# [Instructions for the task]
Beginning at the line containing "intros H. apply" in the material below and ending at the line containing "Forall2 (binds params) (concat", return each line exactly and add nothing.
Data supplied START
(** One INSERT that succeeds adds one row, the converted cells, at the
    end of the table of the current schema, and changes nothing else. *)
Lemma insert_row_ok c cur name cells db db' :
  Db.insert_row c cur name cells db = Ok db' ->
  exists t stored,
    Db.find_table cur name db = Some t /\
    (length cells <= length (Db.columns t))%nat /\
    c (Db.columns t) (Db.pad (Db.columns t) cells) = Some stored /\
    Db.null_violation (Db.columns t) (Db.pkey t) stored = None /\
    Db.find_table cur name db' = Some (with_rows t [stored]) /\
    forall s n, s <> cur \/ n <> name ->
                Db.find_table s n db' = Db.find_table s n db.
Proof.
  unfold Db.insert_row.
  destruct (Db.find_table cur name db) as [t|] eqn:Ef; [|done].
  destruct (_ <? _)%nat eqn:El; [done|].
  destruct (c _ _) as [stored|] eqn:Ec; [|done].
  destruct (Db.null_violation _ _ _) eqn:En; [done|].
  destruct (_ && _); [done|]. intros [= <-].
  pose proof (find_table_is _ _ _ _ Ef) as [Hs Hn].
  exists t, stored. apply Nat.ltb_ge in El. repeat split; try done.
  - rewrite <-Hs, <-Hn in Ef |- *.
    by apply (find_replace_same t (with_rows t [stored])).
  - intros s n Hne. apply find_replace_other. simpl. by rewrite Hs, Hn.
Qed.

(** An INSERT whose key is already in the table. *)
Lemma insert_row_duplicate c cur name cells db t stored :
  Db.find_table cur name db = Some t ->
  (length cells <= length (Db.columns t))%nat ->
  c (Db.columns t) (Db.pad (Db.columns t) cells) = Some stored ->
  Db.null_violation (Db.columns t) (Db.pkey t) stored = None ->
  Db.pkey t <> [] ->
  In stored (Db.rows t) ->
  Db.insert_row c cur name cells db = Raise (UniqueViolation name).
Proof.
  intros Ef El Ec En Hpk Hin. unfold Db.insert_row. rewrite Ef.
  apply Nat.ltb_ge in El. rewrite El, Ec, En.
  assert (existsb (fun r => Db.cells_eqb
                     (Db.key_of (Db.columns t) (Db.pkey t) r)
                     (Db.key_of (Db.columns t) (Db.pkey t) stored))
            (Db.rows t) = true) as ->.
  { apply existsb_exists. exists stored. split; [done|].
    apply cells_eqb_refl. }
  destruct (Db.pkey t); [done|]. reflexivity.
Qed.

Section Rows.

Variable e : environment.
Variable table : string.

Lemma insert_rows_ok rows : forall db db' t,
  insert_rows e table rows db = Ok db' ->
  Db.find_table (current e) table db = Some t ->
  exists stored,
    Db.find_table (current e) table db' = Some (with_rows t stored) /\
    Forall2 (fun cells row =>
               coerce e (Db.columns t) (Db.pad (Db.columns t) cells)
               = Some row) rows stored /\
    forall s n, s <> current e \/ n <> table ->
                Db.find_table s n db' = Db.find_table s n db.
Proof.
  induction rows as [|cells rows IH]; intros db db' t; simpl.
  - intros [= <-] Hf. exists []. unfold with_rows. rewrite app_nil_r.
    destruct t. auto.
  - destruct (Db.insert_row _ _ _ _ _) as [db1|] eqn:E1; [|done]. simpl.
    intros Hrows Hf.
    apply insert_row_ok in E1
      as (t1 & stored & Hf1 & _ & Hc & _ & Hf' & Hother).
    assert (t1 = t) as -> by congruence.
    destruct (IH _ _ _ Hrows Hf') as (more & Hfm & Hall & Hother').
    exists (stored :: more). split; [|split].
    + rewrite Hfm. unfold with_rows. simpl. by rewrite <-app_assoc.
    + by constructor.
    + intros s n Hne. by rewrite Hother', Hother.
Qed.

Lemma insert_rows_nonempty cells rows db db' :
  insert_rows e table (cells :: rows) db = Ok db' ->
  is_Some (Db.find_table (current e) table db).
Proof.
  simpl. destruct (Db.insert_row _ _ _ _ _) as [db1|] eqn:E1; [|done].
  apply insert_row_ok in E1 as (t & ? & -> & _). eauto.
Qed.

Lemma insert_rows_app rows1 rows2 db :
  insert_rows e table (rows1 ++ rows2) db
  = bind (insert_rows e table rows1 db) (insert_rows e table rows2).
Proof.
  revert db. induction rows1 as [|r rows1 IH]; intros db; simpl; [done|].
  destruct (Db.insert_row _ _ _ _ _); simpl; [apply IH|done].
Qed.

Variable params : list string.

Lemma mogrify_all_bound page : forall rs rows,
  mogrify_all params page = Ok rs -> bound rs = Some rows ->
  Forall2 (binds params) page rows.
Proof.
  induction page as [|a page IH]; intros rs rows; simpl.
  - intros [= <-] [= <-]. constructor.
  - destruct (mogrify params a) as [r|] eqn:Ea; [|done]. simpl.
    destruct (mogrify_all params page) as [rs'|]; [|done]. simpl.
    intros [= <-]. simpl. destruct r as [cells|]; [|done].
    destruct (bound rs') as [rows'|] eqn:Eb; [|done]. intros [= <-].
    constructor; [done|]. by apply (IH rs').
Qed.

Lemma binds_mogrify_all page rows :
  Forall2 (binds params) page rows ->
  exists rs, mogrify_all params page = Ok rs /\ bound rs = Some rows.
Proof.
  induction 1 as [|a cells page rows Ha _ (rs & Hrs & Hb)]; simpl.
  - by exists [].
  - unfold binds in Ha. rewrite Ha, Hrs. simpl.
    exists (Some cells :: rs). simpl. by rewrite Hb.
Qed.

(** A page that the server accepts is its rows inserted one by one. *)
Lemma insert_page_ok page db db' :
  insert_page e table params page db = Ok db' ->
  exists rows,
    Forall2 (binds params) page rows /\
    insert_rows e table rows db = Ok db'.
Proof.
  unfold insert_page.
  destruct (mogrify_all params page) as [rs|] eqn:Ers; [|done]. simpl.
  destruct (bound rs) as [rows|] eqn:Eb; [|done]. intros H.
  exists rows. split; [|done]. by eapply mogrify_all_bound.
Qed.

Lemma insert_page_binds page rows db :
  Forall2 (binds params) page rows ->
  insert_page e table params page db = insert_rows e table rows db.
Proof.
  intros H. apply binds_mogrify_all in H as (rs & Hrs & Hb).
  unfold insert_page. rewrite Hrs. simpl. by rewrite Hb.
Qed.

Lemma insert_pages_ok pages : forall db db',
  insert_pages e table params pages db = Ok db' ->
  exists rows,
    Forall2 (binds params) (concat pages) rows /\
    insert_rows e table rows db = Ok db'.
Proof.
  induction pages as [|page pages IH]; intros db db'; simpl.
  - intros [= <-]. by exists [].
  - destruct (insert_page _ _ _ _ _) as [db1|] eqn:E1; [|done]. simpl.
    intros Hrest. apply insert_page_ok in E1 as (rows1 & Hb1 & Hr1).
    apply IH in Hrest as (rows2 & Hb2 & Hr2).
    exists (rows1 ++ rows2). split; [by apply Forall2_app|].
    by rewrite insert_rows_app, Hr1.
Qed.

Lemma paginate_concat fuel : forall l, concat (paginate fuel l) = l.
Proof.
  induction fuel as [|fuel IH]; intros [|x l]; try done.
  - simpl. by rewrite app_nil_r.
  - change (paginate (S fuel) (x :: l))
      with (take page_size (x :: l)
              :: paginate fuel (drop page_size (x :: l))).
    cbn [concat]. rewrite IH. apply take_drop.
Qed.

(** A batch that the server accepts is the rows of its elements inserted
    one by one, in the order of the list. *)
Lemma insert_batch_ok items db db' :
  insert_batch e table params (VList items) db = Ok db' ->
  exists rows,
    Forall2 (binds params) items rows /\
    insert_rows e table rows db = Ok db'.
Proof.
  unfold insert_batch. simpl. intros H.
  apply insert_pages_ok in H. by rewrite paginate_concat in H.
Qed.

(** The first element of a batch is the first row sent. *)
Lemma insert_batch_first item items cells rows db err :
  binds params item cells ->
  Forall2 (binds params) items rows ->
  Db.insert_row (coerce e) (current e) table cells db = Raise err ->
  insert_batch e table params (VList (item :: items)) db = Raise err.
Proof.
  intros Hb Hrows Herr. unfold insert_batch. simpl iterate.
  cbn [bind]. cbn [length].
  change (paginate (S (length items)) (item :: items))
    with (take page_size (item :: items)
            :: paginate (length items) (drop page_size (item :: items))).
  cbn [insert_pages].
  assert (Forall2 (binds params) (take page_size (item :: items))
            (cells :: take (pred page_size) rows)) as Hpage.
  { change (take page_size (item :: items))
      with (item :: take (pred page_size) items).
    constructor; [done|]. by apply Forall2_take. }
  rewrite (insert_page_binds _ _ _ Hpage). simpl. by rewrite Herr.
Qed.

End Rows.

End Tables.

Section Stored.

Lemma load_returns table cols pk params data w w' :
  load table cols pk params data w = (Ok tt, w') ->
  accepting (env w) (length (conns w)) = true /\
  env w' = env w /\
  length (conns w') = S (length (conns w)) /\
  insert_batch (env w) table params data
    (ensured (current (env w)) table cols pk (server w)) = Ok (server w').
Proof.
  intros Hload.
  pose proof (load_outcome table cols pk params data w) as H.
  cbv zeta in H.
  destruct (accepting (env w) _); [|rewrite H in Hload; discriminate].
  destruct (insert_batch _ _ _ _ _) as [db|err];
    [|destruct H as (? & ? & ? & H); rewrite H in Hload; discriminate].
  rewrite H in Hload. injection Hload as <-. unfold session. simpl.
  rewrite length_app. simpl. repeat split; try done. lia.
Qed.

Lemma load_rejected table cols pk params data w err :
  accepting (env w) (length (conns w)) = true ->
  insert_batch (env w) table params data
    (ensured (current (env w)) table cols pk (server w)) = Raise err ->
  exists w', load table cols pk params data w = (Raise err, w') /\
             server w' = server w.
Proof.
  intros Hacc Hb.
  pose proof (load_outcome table cols pk params data w) as H.
  cbv zeta in H. rewrite Hacc, Hb in H. destruct H as (? & ? & ? & ->).
  eauto.
Qed.

Lemma ensured_found schema table cols pk db t :
  Db.find_table schema table db = Some t ->
  ensured schema table cols pk db = db.
Proof.
  intros H. unfold ensured. by rewrite (find_table_exists _ _ _ _ H).
Qed.

Lemma ensured_created schema table cols pk db :
  Db.table_exists table db = false ->
  Db.find_table schema table (ensured schema table cols pk db)
  = Some (Db.mkTable schema table cols pk []).
Proof.
  intros H. unfold ensured. rewrite H, find_table_app.
  rewrite (table_absent schema _ _ H).
  unfold Db.is_table. simpl. by rewrite !String.eqb_refl.
Qed.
Data supplied END
# [Task response]
  intros H. apply binds_mogrify_all in H as (rs & Hrs & Hb).
  unfold insert_page. rewrite Hrs. simpl. by rewrite Hb.
Qed.

Lemma insert_pages_ok pages : forall db db',
  insert_pages e table params pages db = Ok db' ->
  exists rows,
    Forall2 (binds params) (concat pages) rows /\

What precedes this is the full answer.